In the next cell, we define five clients by copying the server model.

In [6]:
clients = []
for i in range(5):
    client = deepcopy(server_44)
    clients.append(client)

Before launching the FL algorithm, we need to define the FedAvg function, which is defined as follows:
$$ W^G_{t+1} = \sum_{k \in S_t} \frac{n_k}{n} W^k_{t+1} $$
where $W^k_{t+1}$ denotes the weights of client $k$ at round $t+1$, $n_k$ is the size of client $k$’s dataset, and $n$ is the total size of the datasets of all clients.

In [7]:
def fed_avg(server, clients):
    with torch.no_grad():
        server_next = deepcopy(server)
        server_dict = server_next.state_dict()
        for name_server in server_dict.keys():
            server_dict[name_server].zero_()
            for client in clients:
                if client.state_dict()[name_server].dtype is torch.long:
                    weight = (
                        1 / len(clients) # todo (d) : Compute the weight of the client's model
                    ) * client.state_dict()[name_server].clone().detach()
                    weight = weight.long()

                else:
                    weight = (
                       1 / len(clients) # todo (d) : Compute the weight of the client's model
                    ) * client.state_dict()[name_server].clone().detach()

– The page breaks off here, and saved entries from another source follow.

Class EventKernel (fd : Z) := {
  counter : K -> Z;
  ev_write_law : forall v k,
    if (counter k + v <=? counter_max)%Z
    then exists k', ev_write sys fd v k = (SysOk tt, k') /\ counter k' = (counter k + v)%Z
    else exists k', ev_write sys fd v k = (SysErr EAGAIN, k') /\ counter k' = counter k;
  ev_read_law : forall k,
    if (0 <? counter k)%Z
    then exists k', ev_read sys fd k = (SysOk (counter k), k') /\ counter k' = 0%Z
    else exists k', ev_read sys fd k = (SysErr EAGAIN, k') /\ counter k' = counter k;
}.

Context (fd : Z) {KE : EventKernel fd}.

Fixpoint notify_many (n : nat) (k : K) : res unit * K :=
  match n with
  | O => (Ok tt, k)
  | S n' => match notify_one fd k with
            | (Ok _, k') => notify_many n' k'
            | r => r
            end
  end.

Lemma notify_one_ok k :
  (0 <= counter k <= counter_max)%Z ->
  exists k', notify_one fd k = (Ok tt, k') /\ (0 < counter k' <= counter_max)%Z.
Proof.
  intros Hc. unfold notify_one. pose proof (ev_write_law 1 k) as L.
  destruct (counter k + 1 <=? counter_max)%Z eqn:E; bool_prop;
    destruct L as (k' & -> & Hk'); exists k'; (split; [done|]); unfold counter_max in *; lia.
Qed.

Lemma notify_many_ok n k :
  (0 <= counter k <= counter_max)%Z ->
  exists k', notify_many n k = (Ok tt, k') /\ (0 <= counter k' <= counter_max)%Z /\
             (0 < n \/ (0 < counter k)%Z -> (0 < counter k')%Z).
Proof.
  revert k; induction n as [|n IH]; intros k Hc; cbn.
  - exists k. split; [done|]. split; [done|]. by intros [?|?]; [lia|].
  - destruct (notify_one_ok k Hc) as (k1 & -> & H1).
    destruct (IH k1) as (k2 & -> & H2 & H3); [lia|]. exists k2. split; [done|]. split; [done|].
    intros _. apply H3. right. lia.
Qed.

Lemma try_wait_once k :
  exists k', try_wait fd k = (Ok (0 <? counter k)%Z, k') /\ (counter k' <= 0)%Z.
Proof.
  unfold try_wait. pose proof (ev_read_law k) as L.
  destruct (0 <? counter k)%Z eqn:E; bool_prop;
    destruct L as (k' & -> & Hk'); exists k'; (split; [done|]); lia.
Qed.

(** A failed [eventfd] goes unnoticed until the first notification, which throws. *)
Lemma event_handle_unchecked sys_eventfd k e k1 e' k2 :
  sys_eventfd k = (SysErr e, k1) -> ev_write sys (-1) 1 k1 = (SysErr e', k2) -> e' <> EAGAIN ->
  let '(fd, k') := make_event_handle sys_eventfd k in
  notify_one fd k' = (Throw (SystemError e' "event_handle::notify_one()"), k2).
Proof.
  unfold make_event_handle, notify_one. intros -> -> He. by rewrite (proj2 (Z.eqb_neq _ _) He).
Qed.
Definition free_fd (m : gmap Z nat) : Z := 1 + foldr Z.max 0 (elements (dom m)).

Lemma free_fd_spec m x : is_Some (m !! x) -> x < free_fd m.
Proof.
  intros Hx%elem_of_dom%elem_of_elements. unfold free_fd. induction (elements (dom m)) as [|y l IH]; cbn in *.
  - by apply elem_of_nil in Hx.
  - apply elem_of_cons in Hx as [->|Hx]; [lia|]. specialize (IH Hx). lia.
Qed.

Lemma free_fd_pos m : 0 < free_fd m.
Proof. unfold free_fd. assert (0 <= foldr Z.max 0 (elements (dom m))); [|lia]. induction (elements (dom m)); cbn; lia. Qed.

Definition machine_calls : calls machine := Calls machine
  (fun _ '(m, c) => let r := free_fd m in (SysOk (r, r + 1), (<[r := 0%nat]> (<[r + 1 := 1%nat]> m), c)))
  (fun fd '(m, c) => (SysOk tt, (delete fd m, c)))
  (fun _ _ k => (SysErr EAGAIN, k))
  (fun _ s k => (SysOk (length s), k))
  (fun src dst _ '(m, c) => match m !! src with
                            | Some f => (SysOk dst, (<[dst := f]> m, c))
                            | None => (SysErr 9, (m, c))
                            end).

#[global, program] Instance machine_fds : FdKernel machine_calls nat := { table := fun k => k.1 }.
Next Obligation. intros src dst flags [m c] f _ E. cbn in *. rewrite E. eauto. Qed.
Next Obligation. intros fd [m c] _. cbn. eauto. Qed.

Definition machine_fork (_ : str) (_ : list str) (k : machine) : Z * machine := (77, k).
Definition machine_fcntl (_ : Z) (k : machine) : machine := k.
Definition machine_kill (pid sig : Z) (k : machine) : sysres unit * machine :=
  let '(r, c) := child_kill pid sig k.2 in (r, (k.1, c)).
Definition machine_sigalrm (h : Z) (k : machine) : Z * machine :=
  let '(r, c) := child_sigalrm h k.2 in (r, (k.1, c)).
Definition machine_alarm (n : Z) (k : machine) : machine := (k.1, child_alarm n k.2).
Definition machine_wait (pid : Z) (k : machine) : Z * machine :=
  let '(rc, c) := child_wait pid k.2 in (rc, (k.1, c)).

#[global, program] Instance machine_spawn :
  SpawnKernel machine_calls machine_fork machine_fcntl machine_kill machine_sigalrm machine_alarm machine_wait := {}.
Next Obligation.
  intros flags [m c]. cbn. pose proof (free_fd_pos m).
  split_and!; [lia|lia|lia|..|eauto]; apply eq_None_not_Some; intros Hs%free_fd_spec; lia.
Qed.
Next Obligation. done. Qed.
Next Obligation. done. Qed.
Next Obligation. intros pid sig [m c]. by destruct c. Qed.
Next Obligation. intros h [m c]. by destruct c. Qed.
Next Obligation. done. Qed.
Next Obligation. intros pid [m [g a o [|h]]]; done. Qed.

#[global, program] Instance machine_proc :
  ProcKernel machine_kill machine_sigalrm machine_alarm machine_wait 77 := {
  signals := fun k => got k.2; alarms := fun k => timers k.2;
  handler := fun k => on_alarm k.2; stubborn := fun k => holds_out k.2 }.
Next Obligation. intros sig k. cbn. auto. Qed.
Next Obligation. intros n k. cbn. auto. Qed.
Next Obligation. intros h k. eexists. split; [reflexivity|]. cbn. auto. Qed.
Next Obligation.
  intros [m [g a o [|h]]] rc k' E; cbn in E; injection E as <- <-; cbn; split_and!; auto. left. lia.
Qed.

Definition sample_machine : machine := ({[0 := 90%nat; 1 := 91%nat; 2 := 92%nat]}, Child [] [] 9 2).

                server_dict[name_server].add_(weight)
    return server_next

Now, we can launch the FL algorithm by performing one round of training on the clients.

In [8]:
def one_round():
    clients = []
    for i in range(5):
        print("Local Training on client", i)
        client = deepcopy(server_44)
        clients.append(client.train()) # TODO (d) : Train the client's model using the train function and store it in the clients list
    server_next = fed_avg(server_44, clients) # TODO (d) : Aggregate the client's model using the FedAvg algorithm
    print(accuracy(server_next, test_loader) ) # TODO (e) : Evaluate the accuracy of the server model after aggregation

one_round()

Local Training on client 0
Local Training on client 1
Local Training on client 2
Local Training on client 3
Local Training on client 4
(0.594, 1.167)


## Secure Aggregation using TenSEAL

In this section, we implement secure aggregation using the TenSEAL library. We use the CKKS scheme to encrypt the last layer of each client’s model and then aggregate the encrypted layers. Finally, we decrypt the aggregated layer to obtain the final result.

In [9]:
server_44 = torch.hub.load('pytorch/vision', 'resnet18', weights=None) # Load the model architecture
server_44.fc = nn.Linear(server_44.fc.in_features, 10)
server_44.load_state_dict(torch.load("/content/model_cifar10_fl.pth", map_location=torch.device('cpu')) ) # TODO (b) : Load the model weights of the server at round 44
#server_44.to("cuda")
print("Server model at round 44 loaded")

Using cache found in /root/.cache/torch/hub/pytorch_vision_main


Server model at round 44 loaded


First, we need to define the encryption context using the CKKS scheme.

In [10]:
ctx = ts.context(ts.SCHEME_TYPE.CKKS, 8192, coeff_mod_bit_sizes=[60, 40, 40, 60])
ctx.global_scale = pow(2, 40)
ctx.generate_galois_keys()

Then, we define the function that encrypts the last layer of each client’s model.

In [11]:
def encrypt_last_layer(clients, ctx):
    encrypted_last_layers = []
    for i in range(5):
        encrypted_last_layers.append(
            ts.ckks_tensor(ctx, clients[i].fc.bias.cpu().detach().numpy()) # TODO (f) : Encrypt the last layer of the client's model
        )
        # TODO (f) : Encrypt the last layer of the client's model
    return encrypted_last_layers

In [12]:
encrypted_last_layers = encrypt_last_layer(clients, ctx)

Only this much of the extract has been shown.